__WORK TO BE COMPLETED__: Copy out the lines of the records below, and only those lines, from the one with "- An exception" through the one with "keys in an array", exactly as they appear.

__INFORMATION SHOWN__:

(** * BRIAN: row-wise fitting, cube assembly and aperture assignment

    A shallow embedding of [src/brian.py] (fpavogt/brian), the driver of the
    continuum and emission-line fits of an integral-field data cube, and the
    proofs of its specified properties.

    Conventions of the embedding.
    - A numpy [float64] is a primitive binary64 float ([PrimFloat.float]):
      [nan], signed zeros and infinities behave as in IEEE 754.
    - A numpy array read through in-range indices is a total function of its
      [nat] indices; the extents come from the FITS header ([NAXIS1] = x,
      [NAXIS2] = y, [NAXIS3] = wavelength), as in the source.  A cube is indexed
      [wavelength (or plane), y, x], an image [y, x].
    - Python lists (the per-row inputs, the pickled results, the aperture list)
      are lists; Python dicts of file names are [gmap string string]; the
      directory of pickle files is a [gmap string pickle].
    - An exception or [sys.exit] is a [result]; the driver threads a [world]
      (files on disk and the worker-pool calls made so far).
    - What numpy leaves open is a parameter: the order its sort gives equal
      keys in an array of more than 17, and the association in which its sum
      adds ([run_make_ap_cube_with]). *)

From Stdlib Require Import ZArith Floats Bool List Lia Ascii String DecimalString DecimalZ.
From Stdlib Require Import FunctionalExtensionality Sorted Permutation.
From stdpp Require Import base list strings gmap.

Local Open Scope Z_scope.

(** ** Python and numpy primitives *)

Module np.

(** [np.nan], [np.pi] (the double nearest to pi), [np.isnan]. *)
Definition nan : float := PrimFloat.nan.
Definition pi : float := 0x1.921fb54442d18p+1%float.
Definition isnan (x : float) : bool := PrimFloat.is_nan x.

(** [a < b], [a >= b] and [a <= b] on float64: false as soon as one side is nan. *)
Definition lt (a b : float) : bool := (a <? b)%float.
Definition ge (a b : float) : bool := (b <=? a)%float.
Definition le (a b : float) : bool := (a <=? b)%float.
Definition gt (a b : float) : bool := (b <? a)%float.

(** [x ** 2] on an array is [np.square]: one multiplication. *)
Definition square (x : float) : float := (x * x)%float.

(** [np.zeros_like(v) * np.nan] on a vector. *)
Definition nan_like (v : list float) : list float :=
  map (fun _ => (0 * nan)%float) v.

(** [np.nansum] along one axis: nan samples count as zero.  The samples are
    added from left to right here; numpy's own reduction adds a run of eight
    samples or more pairwise, in an association it does not fix, so that its
    sum may differ from this one in floating point ([integrate_with] below
    leaves the reduction to numpy). *)
Definition nan_to_zero (x : float) : float := if isnan x then 0%float else x.
Definition nansum (l : list float) : float :=
  fold_left (fun acc x => (acc + nan_to_zero x)%float) l 0%float.

(** [np.nanmax]: the largest sample that is not nan; nan when there is none. *)
Definition nanmax (l : list float) : float :=
  fold_left (fun acc x =>
               if isnan x then acc
               else if isnan acc then x
               else if (acc <? x)%float then x else acc) l nan.

(** The order numpy sorts float64 by: [<], with nan after every number. *)
Definition sort_lt (a b : float) : bool :=
  (a <? b)%float || (isnan b && negb (isnan a)).

(** [np.argsort(keys)] on at most 17 keys: the indices of [keys] in ascending
    order, equal keys in input order.  numpy's default kind sorts an array that
    short by insertion, which is this function; a longer array is partitioned
    first, and its equal keys need not stay in input order ([argsort_with]
    below). *)
Fixpoint insert_index (keys : list float) (i : nat) (sorted : list nat) : list nat :=
  match sorted with
  | [] => [i]
  | j :: rest =>
      if sort_lt (nth j keys nan) (nth i keys nan)
      then j :: insert_index keys i rest
      else i :: j :: rest
  end.
Definition argsort (keys : list float) : list nat :=
  fold_right (insert_index keys) [] (seq 0 (length keys)).

End np.

(** Truth value of a configuration entry: [None] and a zero are false, any other
    number (nan too) is true.  An integer entry is the float64 numpy compares
    the array with. *)
Inductive pyval : Type :=
| PyNone
| PyNum (v : float).

Definition truthy (p : pyval) : bool :=
  match p with
  | PyNone => false
  | PyNum v => negb (v =? 0)%float
  end.

Definition num_of (p : pyval) : float :=
  match p with
  | PyNone => np.nan
  | PyNum v => v
  end.

(** Exceptions the modelled code can raise, and the outcome of a call. *)
Inductive exn : Type :=
| IndexError
| ValueError
| TypeError
| KeyError (key : string)
| NameError (name : string).

Inductive result (A : Type) : Type :=
| Ok (a : A)
| Raise (e : exn)
| SysExit (msg : string).
Arguments Ok {A} a.
Arguments Raise {A} e.
Arguments SysExit {A} msg.

Definition bind {A B : Type} (r : result A) (k : A -> result B) : result B :=
  match r with
  | Ok a => k a
  | Raise e => Raise e
  | SysExit m => SysExit m
  end.

(** An index into an axis of extent [n]: negative indices count from the end. *)
Definition py_index (n : nat) (i : Z) : option nat :=
  if (0 <=? i) && (i <? Z.of_nat n) then Some (Z.to_nat i)
  else if (- Z.of_nat n <=? i) && (i <? 0) then Some (Z.to_nat (i + Z.of_nat n))
  else None.

(** [str(i)] for an integer, [s.zfill(width)] and [os.path.join(a, b)]. *)
Definition py_str (z : Z) : string := NilZero.string_of_int (Z.to_int z).

Fixpoint zeros (n : nat) (s : string) : string :=
  match n with
  | O => s
  | S n' => String "0"%char (zeros n' s)
  end.

Definition zfill (width : nat) (s : string) : string :=
  match s with
  | String c rest =>
      if (Ascii.eqb c "-"%char || Ascii.eqb c "+"%char)%bool
      then String c (zeros (width - String.length s) rest)
      else zeros (width - String.length s) s
  | EmptyString => zeros width EmptyString
  end.

Definition ends_with_slash (s : string) : bool :=
  match String.rev s with
  | String c _ => Ascii.eqb c "/"%char
  | EmptyString => false
  end.

Definition path_join (a b : string) : string :=
  match b with
  | String "/"%char _ => b
  | _ =>
      match a with
      | EmptyString => b
      | _ => if ends_with_slash a then a +:+ b else a +:+ "/" +:+ b
      end
  end.

(** [np.linspace(start, stop, stop - start + 1)] over integers: the rows
    [start, start + 1, ..., stop]; a negative count is refused by numpy. *)
Definition linspace_rows (start stop : Z) : result (list Z) :=
  let num := stop - start + 1 in
  if num <? 0 then Raise ValueError
  else Ok (map (fun i => start + Z.of_nat i) (seq 0 (Z.to_nat num))).

(** ** Data model *)

(** The extents read from the FITS header of the data cube. *)
Record header : Type := {
  NAXIS1 : nat;   (* x: the axis the drivers call rows *)
  NAXIS2 : nat;   (* y *)
  NAXIS3 : nat    (* wavelength *)
}.

Definition image : Type := nat -> nat -> float.
Definition cube : Type := nat -> nat -> nat -> float.

(** [data[:, i, row]]: the spectrum of one spaxel. *)
Definition spaxel (hdr : header) (data : cube) (i row : nat) : list float :=
  map (fun l => data l i row) (seq 0 (NAXIS3 hdr)).

(** [v * g] for a spectrum [v] and a scalar [g]. *)
Definition scale (v : list float) (g : float) : list float :=
  map (fun s => (s * g)%float) v.

(** [a[mask] = v] on a one-dimensional array. *)
Definition mask_set (mask : nat -> bool) (v : float) (a : list float) : list float :=
  imap (fun i x => if mask i then v else x) a.

(** What [brian_elf.els_mpfit] returns for one spaxel. *)
Record mpfit : Type := {
  mp_params : list float;
  mp_perror : list float;
  mp_status : Z
}.

(** The content of a pickle file. *)
Inductive pickle : Type :=
| PklConts (conts : list (list float))
| PklFits (els : list mpfit)
| PklApertures (aps : list (Z * Z * Z)).

(** The worker-pool calls and file writes a driver makes. *)
Inductive event : Type :=
| PoolCreate (processes : option Z)
| PoolMap (row : Z)
| PoolClose
| PoolJoin
| PickleDump (fn : string).

Record world : Type := {
  files : gmap string pickle;
  calls : list event
}.

Definition log (w : world) (es : list event) : world :=
  {| files := files w; calls := calls w ++ es |}.

Definition dump (w : world) (fn : string) (p : pickle) : world :=
  {| files := <[fn := p]> (files w); calls := calls w ++ [PickleDump fn] |}.

(** [params['multiprocessing']]: false, [True], or a number of processes. *)
Inductive mp_setting : Type :=
| MPOff
| MPAll
| MPProcs (n : Z).

Definition mp_on (s : mp_setting) : bool :=
  match s with
  | MPOff => false
  | MPAll => true
  | MPProcs n => negb (n =? 0)
  end.

Definition mp_processes (s : mp_setting) : option Z :=
  match s with
  | MPProcs n => Some n
  | _ => None
  end.

Inductive method : Type :=
| lowess
| ppxf.

Definition method_name (m : method) : string :=
  match m with
  | lowess => "lowess"
  | ppxf => "ppxf"
  end.

(** One entry of [params['which_cont_sub']]: the key ['llim->ulim'] (or
    ['llim->max']) already split at ['->'], and the continuum it names. *)
Inductive upper : Type :=
| UMax
| ULim (u : Z).

Record bracket : Type := {
  llim : Z;
  ulim : upper;
  source : string
}.

Record params : Type := {
  target : string;
  tmp_loc : string;
  multiprocessing : mp_setting;
  lowess_snr_min : pyval;
  lowess_snr_max : pyval;
  ppxf_snr_min : pyval;
  ppxf_snr_max : pyval;
  elines_snr_min : pyval;
  elines_snr_max : pyval;
  which_cont_sub : list bracket;
  nlines : nat                    (* len(params['elines'].keys()) *)
}.

Definition snr_min (p : params) (m : method) : pyval :=
  match m with
  | lowess => lowess_snr_min p
  | ppxf => ppxf_snr_min p
  end.

Definition snr_max (p : params) (m : method) : pyval :=
  match m with
  | lowess => lowess_snr_max p
  | ppxf => ppxf_snr_max p
  end.

(** The name of a row's pickle file: [prefix + str(np.int(row)).zfill(4) + '.pkl']
    under the directory [params['tmp_loc']]. *)
Definition row_file (p : params) (prefix : string) (row : Z) : string :=
  path_join (tmp_loc p) (prefix +:+ zfill 4 (py_str row) +:+ ".pkl").

Definition cont_prefix (p : params) (suffix : string) (m : method) : string :=
  suffix +:+ "_" +:+ target p +:+ "_" +:+ method_name m +:+ "_row_".

Definition elines_prefix (p : params) (suffix : string) : string :=
  suffix +:+ "_" +:+ target p +:+ "_row_".

(** ** The row loop shared by the two fitting stages *)

Section RowJobs.

(** [interrupted row]: a KeyboardInterrupt reaches the driver while it waits in
    [pool.map] for that row.  [cpu_count] is [multiprocessing.cpu_count()]. *)
Variable interrupted : Z -> bool.

(** The block both drivers repeat (lines 207-245 and 434-471): with
    multiprocessing a fresh pool maps the fit over the row's inputs and is closed
    and joined, also on KeyboardInterrupt, where the run ends in [sys.exit];
    without, the fit is mapped in the driver itself.  [fit] is [None] when the
    name [fit_func] was never bound. *)
Definition dispatch {A B : Type} (p : params) (fit : option (A -> B))
    (exit_msg : string) (row : Z) (inputs : list A) (w : world)
  : result (list B) * world :=
  if mp_on (multiprocessing p) then
    let w1 := log w [PoolCreate (mp_processes (multiprocessing p))] in
    match fit with
    | None => (Raise (NameError "fit_func"), w1)
    | Some f =>
        if interrupted row
        then (SysExit (exit_msg +:+ py_str row), log w1 [PoolMap row; PoolClose; PoolJoin])
        else (Ok (map f inputs), log w1 [PoolMap row; PoolClose; PoolJoin])
    end
  else
    match fit with
    | None => (Raise (NameError "fit_func"), w)
    | Some f => (Ok (map f inputs), w)
    end.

__WRITTEN ANSWER__:
    - An exception or [sys.exit] is a [result]; the driver threads a [world]
      (files on disk and the worker-pool calls made so far).
    - What numpy leaves open is a parameter: the order its sort gives equal
      keys in an array of more than 17, and the association in which its sum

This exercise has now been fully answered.